Voltopia
Score fast, score hard, no mercy.
- Joined
- Sep 20, 2009
- Messages
- 7,195
- Likes
- 20,988
I think the NLRB over-reached. Specifically in this finding: "...that the players perform that work in exchange for compensation...."
Calling it "work" is disingenuous. It is play, not work.
The proof? "98% of college athletes go pro in something other than sports." What does that mean? It means the vast majority of college athletes don't see it as a job, they see it as play, as fun, as a pastime. Maybe a high-demand one, but still a voluntary activity that they do for some reason other than pay.
And if the 98% see it as fun, as sport and not a job, how many of the other 2% also see it as fun? Not a job?
I would guess most. Far more than half. The norm, in other words. They'd do it even if there were no chance to go pro.
But we can't know for sure.
What we do know is that it is not accurately called "work."
And so the NLRB over-reached with this description. And without this description, their finding does not wash.
This should be challenged in court. This is one the NCAA, or Dartmouth, or whoever, could win.
Go Vols!
Yeah but you can't do that. You can't create a special category for work and call it play. That's what the NCAA did, or tried to do, these past hundred years.

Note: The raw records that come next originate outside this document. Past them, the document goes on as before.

(** * tap-exchangerate: the date-window pagination of [tap_exchangerate/__init__.py]

    A shallow embedding of the six functions of the module
    ([as_date], [generate_date_range], [generate_item_pairs],
    [generate_date_pairs], [zip_is_last], [get_exr_timeseries] with its
    nested [get_exr_366_days]) and the properties of the specification
    that concern them.

    Python values that the code inspects at run time are a tagged union
    ([value]); a generator is the trace it leaves when it is consumed to
    the end (the items it yields, then how it stops); an exception is a
    constructor of [exn].  What comes from outside the module -- the
    [datetime] text parser and formatter, [float] on text and on numbers,
    and the remote service behind [requests.get] -- is a parameter of the
    development. *)

From Stdlib Require Import Ascii String QArith_base Qreduction Qround.
From stdpp Require Import base decidable option list numbers strings sorting sets.

Local Open Scope Z_scope.

(** ** Exceptions, results and generators *)

Inductive exn :=
  | ValueError | TypeError | IndexError | KeyError | AttributeError | OverflowError
  | AssertionError | HTTPError | ConnectionError | JSONDecodeError.

Global Instance exn_eq_dec : EqDecision exn.
Proof. solve_decision. Defined.

(** The outcome of evaluating an expression. *)
Inductive result (A : Type) :=
  | Ok (a : A)
  | Raise (e : exn).
Arguments Ok {A} a.
Arguments Raise {A} e.
(* ================================================================== *)
(** ** The display helpers that read the record *)

(** [formatOutput] of the pipeline view: a text longer than [maxLength]
    (50 when the argument is left out) is cut to [maxLength] units and
    followed by three dots. *)
Definition formatOutput (text : jsstring) (maxLength : option Z) : jsstring :=
  let maxLength := match maxLength with Some m => m | None => 50 end in
  if lengthOf text <=? maxLength then text
  else firstn (Z.to_nat maxLength) text ++ str "...".

(** [totalCompressionRatio] of the page: 1 without steps, otherwise the
    length of the first output over the length of the last one. *)
Definition totalCompressionRatio (compressionSteps : list CompressionStep.t)
  : jsquotient :=
  match compressionSteps with
  | [] => Quotient 1 1
  | original :: _ =>
      let final := last compressionSteps original in
      divide (lengthOf (CompressionStep.output original))
             (lengthOf (CompressionStep.output final))
  end.

(* ================================================================== *)
(** * Properties *)

(** ** Decimal text of numbers *)

Section Decimal.

Lemma digit_isDigit (n : N) : isDigit (48 + n mod 10)%N = true.
Proof.
  unfold isDigit.
  pose proof (N.mod_upper_bound n 10 ltac:(discriminate)) as Hm.
  set (m := (n mod 10)%N) in *. clearbody m.
  apply andb_true_iff; split; apply N.leb_le; lia.
Qed.
(** The store's canonical record for a submitted row: the submitted
    fields, under an identifier of the store's choosing. *)
Definition canonicalFor (row : NewTask) (record : Task) : Prop :=
  title record = new_title row ∧
  description record = new_description row ∧
  status record = new_status row ∧
  priority record = new_priority row.

(** "All ids in the collection are pairwise distinct". *)
Definition idsDistinct (l : list Task) : Prop := NoDup (ids l).

(** What identifier uniqueness needs from outside the handlers: a listing
    without repeated ids, a fresh id for an inserted row, and an edit that
    does not carry the [id] key. *)
Definition respectsIds (s : Store) (b : Board) (op : Operation) : Prop :=
  match op with
  | Load =>
      ∀ rows, onSelect s = Fulfilled {| data := Some rows; Supabase.error := None |} →
              idsDistinct rows
  | Mutate (AddTask columnId title description) =>
      ∀ record,
        onInsert s {| new_title := title; new_description := description;
                      new_status := columnId; new_priority := medium |}
          = Fulfilled {| data := Some record; Supabase.error := None |} →
        id record ∉ ids (tasks b)
  | Mutate (UpdateTask _ updates) => upd_id updates = None
  | Mutate (DeleteTask _) | Mutate (DragEnd _) => True
  end.
Lemma grows_bind {A B} (m : M Vec A) (k : A -> M Vec B) :
  grows m -> (forall a, grows (k a)) -> grows (bind m k).
Proof.
  intros Hm Hk w. unfold bind. destruct (Hm w) as [evs Hw].
  destruct (m w) as [w1 [a|e|]]; cbn [fst] in *; try (exists evs; exact Hw).
  destruct (Hk a w1) as [evs' Hw']. exists (evs ++ evs').
  rewrite Hw', Hw, app_assoc. reflexivity.
Qed.

Lemma grows_try_catch {A} (m : M Vec A) handler :
  grows m -> (forall e, grows (handler e)) -> grows (try_catch m handler).
Proof.
  intros Hm Hh w. unfold try_catch. destruct (Hm w) as [evs Hw].
  destruct (m w) as [w1 [a|e|]]; cbn [fst] in *; try (exists evs; exact Hw).
  destruct (Hh e w1) as [evs' Hw']. exists (evs ++ evs').
  rewrite Hw', Hw, app_assoc. reflexivity.
Qed.

Lemma grows_pure {A} (f : World Vec -> A) :
  grows (fun w => (w, Returned (f w))).
Proof. intros w. exists []. cbn [fst]. rewrite app_nil_r. reflexivity. Qed.

Ltac growing :=
  repeat first
    [ apply grows_unlink
    | apply grows_pure
    | solve [apply (grows_of_emits (P := fun _ => true)); emitting]
    | apply grows_bind; [|intros ?]
    | apply grows_try_catch; [|intros ?] ].

Lemma upsert_loop_grows vectors starts : grows (upsert_loop O starts vectors).
Proof.
  induction starts as [|i rest IH]; cbn [upsert_loop]; growing. exact IH.
Qed.

Lemma upload_process_grows file sessionId :
  grows (upload_process O file sessionId).
Proof.
  unfold upload_process. cbv zeta. growing.
  destruct (negb (truthy (trim _))); [growing|].
  destruct (chunkText _ 1000) as [chunks|];
    [|intros w; exists []; cbn; rewrite app_nil_r; reflexivity].
  destruct (_ =? 0); [growing|].
  apply grows_bind; [apply (grows_of_emits (embedTexts_try_emits _))|intros ?].
  growing. apply upsert_loop_grows.
Qed.
(* ===== verification/_CoqProject ===== *)
-Q . S2P
Prelude.v
PyModel.v
ConfigNode.v
Merge.v
WellFormed.v
Contents.v
Validation.v
Paths.v
Copy.v
AbstractStore.v
Bootstrap.v
Logger.v
Frontend.v
Workflows.v
WorkflowMachine.v
FrontendMain.v
Lemma respects_match_option {A X} (o : option X) (m1 : X -> PyM S E A)
    (m2 : PyM S E A) :
  (forall x, @respects S E _ R (m1 x)) -> @respects S E _ R m2 ->
  @respects S E _ R (match o with Some x => m1 x | None => m2 end).
Proof. destruct o; auto. Qed.

Lemma respects_if {A} (b : bool) (m1 m2 : PyM S E A) :
  @respects S E _ R m1 -> @respects S E _ R m2 -> @respects S E _ R (if b then m1 else m2).
Proof. destruct b; auto. Qed.
End Respects.

(** ** Rules for [hoare] *)

Section Hoare.
Context {S E : Type}.
Implicit Types (P : S -> Prop) (Qe : S -> Prop).

Lemma hoare_ret {A} P (a : A) (Q : A -> S -> Prop) Qe :
  (forall s, P s -> Q a s) -> @hoare S E A P (pret a) Q Qe.
Proof. intros H s Hs. simpl. auto. Qed.

Lemma hoare_raise {A} P (e : E) (Q : A -> S -> Prop) Qe :
  (forall s, P s -> Qe s) -> hoare P (praise e) Q Qe.
Proof. intros H s Hs. simpl. auto. Qed.

Lemma hoare_get P Q Qe :
  (forall s, P s -> Q s s) -> @hoare S E S P pget Q Qe.
Proof. intros H s Hs. simpl. auto. Qed.

Lemma hoare_modify P f Q Qe :
  (forall s, P s -> Q tt (f s)) -> @hoare S E unit P (pmodify f) Q Qe.
Proof. intros H s Hs. simpl. auto. Qed.

Lemma hoare_bind {A B} P (m : PyM S E A) (k : A -> PyM S E B) Q R Qe :
  hoare P m Q Qe -> (forall a, hoare (Q a) (k a) R Qe) -> hoare P (pbind m k) R Qe.
Proof.
  intros Hm Hk s Hs. unfold pbind. specialize (Hm s Hs).
  destruct (m s) as [s' [e|a]]; [done|]. by apply Hk.
Qed.

Lemma hoare_conseq {A} P P' (m : PyM S E A) Q Q' Qe Qe' :
  hoare P m Q Qe -> (forall s, P' s -> P s) -> (forall a s, Q a s -> Q' a s) ->
  (forall s, Qe s -> Qe' s) -> hoare P' m Q' Qe'.
Proof.
  intros Hm HP HQ HQe s Hs. specialize (Hm s (HP s Hs)).
  destruct (m s) as [s' [e|a]]; auto.
Qed.

(** A precondition may depend on the start state. *)
Lemma hoare_intro {A} P (m : PyM S E A) Q Qe :
  (forall s0, P s0 -> hoare (fun s => s = s0) m Q Qe) -> hoare P m Q Qe.
Proof. intros H s Hs. by apply (H s Hs). Qed.

Lemma hoare_iter_items {K V} (Inv : S -> Prop) (f : K -> V -> PyM S E unit) items Qe :
  Forall (fun kv => hoare Inv (f kv.1 kv.2) (fun _ => Inv) Qe) items ->
  hoare Inv (iter_items f items) (fun _ => Inv) Qe.
Proof.
  induction 1 as [|[k v] rest Hkv _ IH]; simpl.
  - by apply hoare_ret.
  - eapply hoare_bind; [exact Hkv|]. intros []. exact IH.
Qed.
End Hoare.

Create HintDb py discriminated.
#[export] Hint Resolve respects_ret respects_raise respects_get respects_bind
  respects_try respects_iter_items respects_iter_list respects_map_items
  respects_if : py.
#[export] Hint Extern 1 (PreOrder _) => apply _ : py.

(** Close a [respects] goal by decomposing the action structurally. *)
Ltac solve_respects :=
  repeat match goal with
    | |- forall _, _ => intro
    | |- PreOrder _ => apply _
    | |- respects _ ((fun _ => _) _) => cbv beta
    | |- respects _ (map_items _ _) => apply respects_map_items
    | |- respects _ (iter_items _ _) => apply respects_iter_items
    | |- respects _ (iter_list _ _) => apply respects_iter_list
    | |- respects _ (ptry _ _) => apply respects_try
    | |- respects _ (match ?o with Some _ => _ | None => _ end) => destruct o
    | |- respects _ (match ?v with _ => _ end) => destruct v
    | |- _ => solve [eauto with py]
    | |- respects _ (pbind _ _) => apply respects_bind
    end.

(** A decidable proposition on closed data, by evaluation. *)
Ltac vm_decide :=
  match goal with |- ?P => apply (bool_decide_eq_true_1 P); vm_compute; reflexivity end.

Section AssocLemmas.
Context {K V : Type} `{EqDecision K}.
Implicit Types (d : list (K * V)) (k : K) (v : V).

Ltac assoc_cases :=
  repeat (simpl in *; first [case_decide; subst; try congruence | done]).

Lemma assoc_get_set_eq k v d : assoc_get k (assoc_set k v d) = Some v.
Proof. induction d as [|[k' v'] rest IH]; assoc_cases. Qed.

Lemma assoc_get_set_ne k k' v d :
  k <> k' -> assoc_get k' (assoc_set k v d) = assoc_get k' d.
Proof. intros Hne. induction d as [|[k0 v0] rest IH]; assoc_cases. Qed.

Lemma assoc_get_del_eq k d : assoc_get k (assoc_del k d) = None.
Proof. induction d as [|[k' v'] rest IH]; assoc_cases. Qed.

Lemma assoc_get_del_ne k k' d :
  k <> k' -> assoc_get k' (assoc_del k d) = assoc_get k' d.
Proof. intros Hne. induction d as [|[k0 v0] rest IH]; assoc_cases. Qed.

Lemma assoc_del_nil_inv k d :
  assoc_del k d = [] -> forall k', k' <> k -> assoc_get k' d = None.
Proof.
  intros Hd k' Hne. rewrite <- (assoc_get_del_ne k k'), Hd by auto. done.
Qed.
Lemma elem_of_assoc_del x k d : x ∈ assoc_del k d -> x ∈ d.
Proof.
  induction d as [|[k' v'] rest IH]; simpl; [done|].
  case_decide; rewrite ?elem_of_cons; intros; [right; auto|]. destruct H0; auto.
Qed.
End AssocLemmas.

Create Rewrite HintDb py_rw.
#[export] Hint Rewrite @assoc_get_set_eq @assoc_get_del_eq : py_rw.

(** ** Lists related element-wise *)

(** Projections and filters that cannot tell related elements apart
    give the same list on element-wise related lists. *)
Lemma map_filter_Forall2 {A B} (R : A -> A -> Prop) (P : A -> Prop) `{!forall x, Decision (P x)}
    (f : A -> B) l l' :
  Forall2 R l l' -> (forall a b, R a b -> f a = f b /\ (P a <-> P b)) ->
  map f (filter P l) = map f (filter P l').
Proof.
  intros HR Hf. induction HR as [|a b l l' Hab _ IH]; [done|].
  destruct (Hf a b Hab) as [Heq HP]. rewrite !filter_cons.
  destruct (decide (P a)), (decide (P b)); simpl; try tauto; by rewrite ?Heq, IH.
Qed.

Lemma forallb_Forall2 {A} (R : A -> A -> Prop) (g : A -> bool) l l' :
  Forall2 R l l' -> (forall a b, R a b -> g a = g b) -> forallb g l = forallb g l'.
Proof. intros HR Hg. induction HR as [|a b l l' Hab _ IH]; simpl; [done|]. by rewrite (Hg a b Hab), IH. Qed.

Trying to call it "play" is really not much different than the NCAA trying to call them "student-athletes." The moment any school or any entity tries to call it "play," or carve out some other special destinction that allows it to be treated as anything other than employment, is the moment they'll get hauled to court, and the precedent being set right now will support them. "Oh, they're doing it for the fun of the sport." Won't matter, not to a court, and not to the law.
People have lobbied for years for the players to be compensated as workers. And now they're getting what they wanted. WIth all the rights and privileges of employment contained therein.